Командующий флотом засмеялся вовсе не потому, что его так уж позабавила ворчливая прямота боцмана. Просто он вспомнил, как 9 мая 1944 года враг учинил налет. «Фокке-Вульфы-190» прорвались в Салму не без потерь сквозь зенитный огонь, торопливо бомбили причалы и, видно, не сразу разобрались, что целей-то нет. Совсем пустяковая вышла у них задержка: каких-нибудь пару дней.

Губа, где теперь обосновалась бригада торпедных катеров, тоже имела имя собственное, но в разговорах ее называли просто Губой, с прописной буквы. С прежних времен здесь сохранился рыбацкий деревянный барак. Его заняли штаб и политотдел, а чердак, утеплив, разгородили на каютки для офицеров. Все остальные пока ютились в сырых землянках.

Словом, торпедные катера ускользнули из-под удара за счет «быта». Теперь быт заедал, а фашистская авиация осатанела. 17 мая в 00 часов 50 минут обнаружили плавающую мину к западу от Рыбачьего. Над Варангер-фиордом сияло ночное солнце. Еще год назад такая же погода позволила противнику заблокировать дежурные катера в Пумманки. А теперь Сто четырнадцатому и Сто семьдесят второму приказали запросто выскочить в фиорд и уничтожить мину.

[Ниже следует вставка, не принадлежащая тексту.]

Lemma add_message_rep q xs v :
  mq_rep q xs -> Z.of_nat (length xs) < size q ->
  exists q', add_message q v = Ok q' /\ mq_rep q' (xs ++ [v]) /\ size q' = size q.
Proof.
  intros [Hs (arr & Harr & Hlen & Hcells) Hn Hcap [Hi0 Hi]] Hlt. unfold add_message. rewrite Harr. simpl.
  destruct Hi as [Hi|[? ?]]; [|lia]. destruct (Z.ltb_spec (iffc q) 0); [lia|].
  destruct (Z.leb_spec (Z.of_nat (length arr)) (iffc q)); [lia|]. simpl. eexists. split; [done|]. split; [|done].
  assert (Ei : wrapS 32 (Z.rem (wrapU 64 (iffc q + 1)) (size q)) = (iffc q + 1) mod size q).
  { rewrite wrapU_id by lia. rewrite rem_mod_pos by lia.
    pose proof (Z.mod_pos_bound (iffc q + 1) (size q) ltac:(lia)). rewrite wrapS_id; lia. }
  split; simpl; rewrite ?length_app; simpl; rewrite ?Ei.
  - done.
  - eexists. split; [done|]. split; [by rewrite length_insert|]. intros i x Hx.
    rewrite Zplus_mod, Zminus_mod, Zmod_mod, <- Zminus_mod, <- Zplus_mod.
    replace (iffc q + 1 - Z.of_nat (length xs + 1) + Z.of_nat i) with (iffc q - Z.of_nat (length xs) + Z.of_nat i) by lia.
    destruct (decide (i < length xs)%nat) as [Hlt'|Hge].
    + rewrite lookup_app_l in Hx by done. rewrite list_lookup_insert_ne; [by apply Hcells|].
      intros Eq. apply (f_equal Z.of_nat) in Eq.
      pose proof (Z.mod_pos_bound (iffc q - Z.of_nat (length xs) + Z.of_nat i) (size q) ltac:(lia)) as Hb.
      rewrite !Z2Nat.id in Eq by lia.
      pose proof (Z.div_mod (iffc q - Z.of_nat (length xs) + Z.of_nat i) (size q) ltac:(lia)) as Hdm.
      revert Eq Hb Hdm. generalize ((iffc q - Z.of_nat (length xs) + Z.of_nat i) / size q) as d.
      generalize ((iffc q - Z.of_nat (length xs) + Z.of_nat i) mod size q) as r. intros r d Er Hb Hd.
      assert (size q * d = - (Z.of_nat (length xs) - Z.of_nat i)) by lia.
      destruct (Z.le_gt_cases 0 d); nia.
    + assert (i = length xs) as -> by (apply lookup_lt_Some in Hx; rewrite length_app in Hx; simpl in Hx; lia).
      rewrite list_lookup_middle in Hx by done. simplify_eq.
      replace (iffc q - Z.of_nat (length xs) + Z.of_nat (length xs)) with (iffc q) by lia.
      rewrite Z.mod_small by lia. apply list_lookup_insert_eq. lia.
  - rewrite Hn, wrapU_id by lia. lia.
  - lia.
  - pose proof (Z.mod_pos_bound (iffc q + 1) (size q) ltac:(lia)). lia.
Qed.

В 1 час 5 минут, или, по-военному, 01-05, с берега противника в районе Коббхольм-фиорда поднялась цепочка белых сигнальных ракет в сторону торпедных катеров. А еще через семь минут из облаков вывалились два «фокке-вульфа», с высоты пятьдесят метров швырнули четыре бомбы и ринулись на штурмовку с кормы. Навстречу им протянулась очередь спаренной скорострельной авиационной пушки «ШВАК», установленной на палубе ТКА-114.

Получился как бы воздушный бой, а вражеские пилоты не любили таких неожиданностей. Правда, бомбы упали недалеко: в нескольких метрах. От прямого попадания старшему лейтенанту Шленскому едва удалось ускользнуть.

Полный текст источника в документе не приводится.